Care will continue after clinic closes

? Atty. Gen. Phill Kline has reached a settlement with the Menninger Clinic designed to continue psychiatric care for indigent patients.

Kline announced the deal Wednesday, worth between $4 million and $10 million. The assets will be placed in a charitable foundation that will provide continuing services in the Topeka area once Menninger closes in early June.

“The agreement ensures that vulnerable populations in Kansas will not be forgotten,” said Kline, adding that Menninger officials were cooperative.

The clinic, founded in 1925 by Dr. Karl Menninger, his brother and father, is moving in June to Houston to join a partnership with the Baylor College of Medicine and The Methodist Hospital.

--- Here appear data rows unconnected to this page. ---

Lemma Intersect_union_others (uc : list (Constraint V)) (c2 : Constraint V) :
  (exists rc, c2 = C_range rc) \/ (exists oc, c2 = C_union oc) ->
  Intersect (C_union uc) c2
  = (newc <- crossLoop (fun c oc => Intersect c oc) (others c2) uc [] ;;
     Union newc).
Proof. intros [[rc ->]|[oc ->]]; reflexivity. Qed.

(** X15: intersecting a union with a range or with a union returns [none]
    exactly when every pairwise intersection of a member of the receiver
    with the range, or with a member of the argument, returns [none]. *)
Theorem X15_union_Intersect_none_iff (uc : list (Constraint V))
    (c2 : Constraint V) :
  (exists rc, c2 = C_range rc) \/ (exists oc, c2 = C_union oc) ->
  (Intersect (C_union uc) c2 = Ok C_none
   <-> forall c oc, In c uc -> In oc (others c2) ->
                    Intersect c oc = Ok C_none).
Proof.
  intros Hc2. rewrite (Intersect_union_others uc Hc2). split.
  - destruct (crossLoop _ (others c2) uc []) as [newc|msg] eqn:Hloop; simpl;
      [|discriminate].
    destruct (crossLoop_survivors _ _ _ _ Hloop) as (s & Hs & Hall & Hnil).
    simpl in Hs. subst newc. intros HU. apply Hnil.
    destruct s as [|i [|i' s]]; [reflexivity| |].
    + simpl in HU. injection HU as ->.
      inversion Hall as [|? ? [Hi _] _]. now elim Hi.
    + exfalso. unfold Union in HU.
      destruct (findAny (i :: i' :: s)) as [a|] eqn:Hf; [|discriminate].
      apply findAny_Some in Hf. congruence.
  - intros Hall. now rewrite crossLoop_all_none.
Qed.
(** [attempted tr acts out]: starting after the history [tr], [out] makes
    every call of [acts] once, in order, and follows each call that throws
    by its warning, and by nothing else. *)
Inductive attempted : list Action -> list Action -> list Action -> Prop :=
| attempted_nil : forall tr, attempted tr [] []
| attempted_ok : forall tr a acts out,
    platform tr a = None ->
    attempted (tr ++ [a]) acts out ->
    attempted tr (a :: acts) (a :: out)
| attempted_throw : forall tr a e acts out,
    platform tr a = Some e ->
    attempted (tr ++ [a; ConsoleWarn (warn_text a) e]) acts out ->
    attempted tr (a :: acts) (a :: ConsoleWarn (warn_text a) e :: out).

(** [performs c acts]: from any state, [c] returns normally, leaves the
    registry as it is, and extends the trace by an attempt of [acts]. *)
Definition performs (c : M unit) (acts : list Action) : Prop :=
  forall s, exists s' out,
    c s = (Ok tt, s')
    /\ mm s' = mm s
    /\ trace (world s') = trace (world s) ++ out
    /\ attempted (trace (world s)) acts out.

(** The warning of a phase of [cleanupAll]. *)
Definition warn (text : string) : JsVal -> M unit :=
  fun error => record (ConsoleWarn text error).

(** What holds of the registry in every state the script can reach. *)
Record registry_ok (m : MemoryManager) : Prop := mkRegistryOk {
  ok_timers : timers m = [];
  ok_references : references m = [];
  ok_owners : NoDup (JsMap.keys (eventListeners m));
  ok_nonempty : Forall (fun entry => snd entry <> []) (eventListeners m);
  ok_observers : NoDup (observers m);
  ok_timeouts : NoDup (timeouts m);
  ok_intervals : NoDup (intervals m);
  ok_cleanupCallbacks : NoDup (cleanupCallbacks m)
}.


(** The steps that cancel the repeating timer [id]. *)
Definition cancels_interval (id : TimerId) (op : Op) : bool :=
  match op with
  | OpClearInterval id' => Nat.eqb id' id
  | OpCleanupAll => true
  | _ => false
  end.

(** The timeout error of [safeContentExecute]. *)
Definition timeout_error : JsVal := VError "Error" "Execution timeout".

(** The note [safeContentExecute] hands to [log] after a slow success. *)
Definition slow_note (context : string) (executionTime : Z) : Action :=
  ConsoleLog [LText "STEPTWO Content:";
              LText ("Slow execution in " ++ context ++ ": "
                       ++ string_of_Z executionTime ++ "ms")%string].

(** ** Vocabulary of the further properties *)

(** The records tracked under an owner, in the order of their
    registration; none when the owner has no entry. *)
Definition listeners_of (element : Element) (s : State) : list ListenerInfo :=
  match JsMap.get Nat.eqb element (eventListeners (mm s)) with
  | Some listeners => listeners
  | None => []
  end.

(** [fn_below n f]: the function object [f] exists once the objects of
    the serials below [n] have been created. *)
Fixpoint fn_below (n : nat) (f : Fn) : bool :=
  match f with
  | Plain _ => true
  | Bound target serial => Nat.ltb serial n && fn_below n target
  end.

(** Every handler a tracked record mentions exists already. *)
Definition handlers_below (s : State) : Prop :=
  Forall (fun entry =>
            Forall (fun l =>
                      fn_below (next_serial (world s)) (li_handler l) = true
                      /\ fn_below (next_serial (world s)) (li_originalHandler l) = true)
                   (snd entry))
         (eventListeners (mm s)).

(** In a run, the handlers passed to [addEventListener] are functions
    that exist when they are passed. *)
Fixpoint passes_existing_functions (ops : list Op) (s : State) : Prop :=
  match ops with
  | [] => True
  | op :: rest =>
      match op with
      | OpAddEventListener _ _ handler _ =>
          fn_below (next_serial (world s)) handler = true
      | _ => True
      end
      /\ passes_existing_functions rest (exec_op op s)
  end.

“We are pleased that Mr. Kline supports Menninger’s efforts to ensure a continuum of mental health services remains available to Topekans and to Kansans,” said Ian Aitken, Menninger’s president and chief executive officer.

The foundation controlling the assets will be appointed by Kline, although he said he would involve Gov. Kathleen Sebelius and legislative leaders.

The exact dollar amount in the foundation will not be determined until the sale of Menninger properties, including its 50-acre campus in northwest Topeka, is complete.

Kline said the foundation would provide services to the community once Menninger opens its operations June 3 in Houston.

“I think it’s impossible to replace a Menninger,” he said.

A condition of the settlement transfers one piece of Menninger property worth $600,000 to the Florence Crittenton Services of Topeka to provide treatment for teenage mothers.

In addition, Menninger interests worth $24.2 million in services provided in the Kansas City area will be transferred to Menorah Medical Center, Overland Park Regional Medical Center, North Kansas City Hospital and Mill Creek Substance Abuse Center.

Under long-standing legal doctrine in Kansas, when a nonprofit organization becomes for-profit, it must compensate the state for the loss of nonprofit assets. That’s because, in theory, the assets of a charity belong to the people.

That issue arose recently in the sale of the Kansas City, Mo.-based Health Midwest hospital chain to for-profit HCA Inc., of Nashville, Tenn. Health Midwest owned three hospitals in Kansas.

Menninger’s status isn’t changing once it moves to Houston, but Kline said there was an issue of what donors to the famed psychiatric clinic wanted when they gave their money.

Sebelius had not seen the settlement, but she said she was aware of it.

“I think pursuing the charitable trust interests is a good idea when we’re about to lose assets in the state,” she said Wednesday during a bill signing in Topeka.

The nonprofit Menninger Foundation serves as a parent corporation for the Menninger Clinic, which runs the treatment programs, and the Menninger Fund, which manages an endowment to support education and research.